The sequencing of Aspergillus genomes has revealed that the products of a large number of secondary metabolism pathways have not yet been identified. This is probably because many secondary metabolite gene clusters are not expressed under normal laboratory culture conditions. It is, therefore, important to discover conditions or regulatory factors that can induce the expression of these genes.
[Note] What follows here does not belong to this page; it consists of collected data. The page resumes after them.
(** The program sets mtvec to 0x1010 and enables the timer interrupt, which is due: the
    pages hold the count 5 at 0x8000.  The handler at 0x102C reads mcause into register 5
    and exits. *)
Definition interrupted_program : list Z :=
  [0x7F000093; 0x7F008093; 0x03008093; 0x30509073; 0x08000113; 0x30411073; 0x30045073; 0; 0; 0; 0;
   0x342022F3; 0x00700513; 0x05D00893; 0x73].
Definition ticking_router : address_router :=
  assemble interrupted_program 0x1000 (assemble [5] 0x8000 sample_router).
Definition ticking : model := model_of due_options 0x1000 [(0x1000, 0x1FFF)] 0x2000 ticking_router.
Lemma ticking_at_rest : at_rest ticking.
Proof.
  apply at_rest_model_of; [lia | lia | | by split | simpl; lia | simpl; lia].
  apply wf_assemble; [repeat constructor; lia | lia |].
  apply wf_assemble; [repeat constructor; lia | lia | apply sample_router_ok].
Qed.
Lemma ticking_presents : presents ticking (cur_pc ticking) (cpu_reset 0x1000 (byte (pages ticking_router))).
Proof.
  apply presents_reset; unfold ticking_router;
    by rewrite ?(proj1 (assemble_timers _ _ _)), ?(proj2 (assemble_timers _ _ _)).
Qed.
Lemma ok_exists {A B} (r : res (A * B)) (Q : B → Prop) :
  match r with Ok (_, b) => Q b | Fail _ => False end → ∃ a b, r = Ok (a, b) ∧ Q b.
Proof. destruct r as [[a b]|]; [by exists a, b | done]. Qed.
Lemma ticking_run : ∃ s' out, run_loop 20 (opts ticking) [] [] ticking = Ok (s', out) ∧ executed out = 11%nat.
Proof. apply (ok_exists _ (λ out, executed out = 11%nat)). vm_compute. reflexivity. Qed.
Lemma threads_follow_cpu_witness :
  ∃ w, reachable (start ticking []) w ∧ timer w ≠ None ∧ leaving w ≠ None ∧ gpr (hart w) 5 = 0x80000007.
Proof.
  destruct ticking_run as (s' & out & Hl & Hn).
  destruct (run_loop_reachable (E := no_fault) 20 (start ticking []) (start ticking []) s' out ticking_at_rest
    eq_refl (reach_start _) Hl) as (w & Hw & _ & Hout & Hleft).
  assert (option_map (λ κ, (a_reg (cpu_arch κ) 5, cpu_done κ))
    (cpu_steps promise_all (soc_of ticking) 11 (cpu_reset 0x1000 (byte (pages ticking_router)))) = Some (0x80000007, true))
    as Hval by (vm_compute; reflexivity).
  destruct (cpu_steps _ _ _ _) as [κ'|] eqn:Hk; [|done].
  destruct (threads_follow_cpu (promised := promise_all) ticking [] (cpu_reset 0x1000 (byte (pages ticking_router))) κ' w)
    as [(f & Hp & _) _]; [exact ticking_at_rest | exact ticking_presents | exact Hw | by rewrite Hout, Hn
      | rewrite Hout, Hn; vm_compute; reflexivity |].
  exists w. split; [exact Hw|]. split; [|split; [exact Hleft|]].
  - pose proof (reachable_timer ticking [] w Hw) as Ht. by apply Ht.
  - injection Hval as H5 _. destruct Hp as [[_ Hreg _] _ _ _ _]. by rewrite <-Hreg by lia.
Defined.

(** After one increment the loop's hart still shows a state of the machine. *)
Lemma threads_refine_cpu_witness :
  ∃ κ', rtc (cpu_move promise_all (soc_of ticking)) (cpu_reset 0x1000 (byte (pages ticking_router))) κ' ∧
    cpu_dev κ' 0x8000 = 1.
Proof.
  assert (mtime (mem ticking) = replicate 8 0) as Ht0.
  { change (mtime ticking_router = replicate 8 0). unfold ticking_router. by rewrite !(proj1 (assemble_timers _ _ _)). }
  destruct (threads_refine_cpu (promised := promise_all) ticking [] _ (incremented ticking) ticking_at_rest ticking_presents
    (incremented_reachable ticking eq_refl Ht0)) as (κ' & Hm & [Hst | Hp]).
  - exfalso. unfold stuck, unpromised in Hst. by repeat case_match.
  - exists κ'. split; [exact Hm|]. rewrite (presents_dev _ _ _ Hp 0x8000 ltac:(lia) eq_refl). reflexivity.
Defined.
End witnesses.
We report that the deletion of sumO, the gene that encodes the small ubiquitin-like protein SUMO in A. nidulans, caused a dramatic increase in the production of the secondary metabolite asperthecin and a decrease in the synthesis of austinol/dehydroaustinol and sterigmatocystin. The overproduction of asperthecin in the sumO deletion mutant has allowed us, through a series of targeted deletions, to identify the genes required for asperthecin synthesis. The asperthecin biosynthesis genes are clustered and include genes encoding an iterative type I polyketide synthase, a hydrolase, and a monooxygenase. The identification of these genes allows us to propose a biosynthetic pathway for asperthecin.

FIG. 1.

(A) HPLC profiles of extracts as detected by UV absorption at 254 nm. (B) Total ion chromatograms (TIC). Levels of production by the different strains were at the same order of magnitude. WT, sumO⁺ strain; sumOΔ, sumO deletion mutant; sumO_ki, sumOΔ strain complemented by the integration of a functional copy of sumO at the white (wA) locus; sumOΔ AN6000.3Δ, double deletion mutant.

FIG. 2.

Structures of austinol (1), dehydroaustinol (2), sterigmatocystin (3), asperthecin (4), emericellamide A (5), emericellamide C (6), emericellamide D (7), emericellamide E (8), and emericellamide F (9).

FIG. 3.

(A) Organization of the asperthecin synthase gene cluster in A. nidulans. Each arrow indicates the direction of transcription and the relative size of the open reading frame deduced from the analysis of the nucleotide sequence. Black arrows, representing the AN6000.3 (PKS), AN6001.3 (hydrolase), and AN6002.3 (monooxygenase) genes, are required for asperthecin synthesis. Gray arrows represent genes not involved in asperthecin biosynthesis according to our deletion analysis. (B) Analysis of the effects on asperthecin production of deletions of genes surrounding the asperthecin PKS gene. EIC were generated using the negative mode at m/z 317 for the sumOΔ AN5998.3Δ, sumOΔ AN5999.3Δ, sumOΔ AN6000.3Δ, sumOΔ AN6001.3Δ, sumOΔ AN6002.3Δ, sumOΔ AN6003.3Δ, and sumOΔ AN6004.3Δ strains. Levels of production by the different strains were at the same order of magnitude.

FIG. 4.

Proposed biosynthesis pathway for asperthecin (4) in A. nidulans. CoA, coenzyme A; compound 10, endocrocin-9-anthrone; compound 11, endocrocin; compound 12, emodin.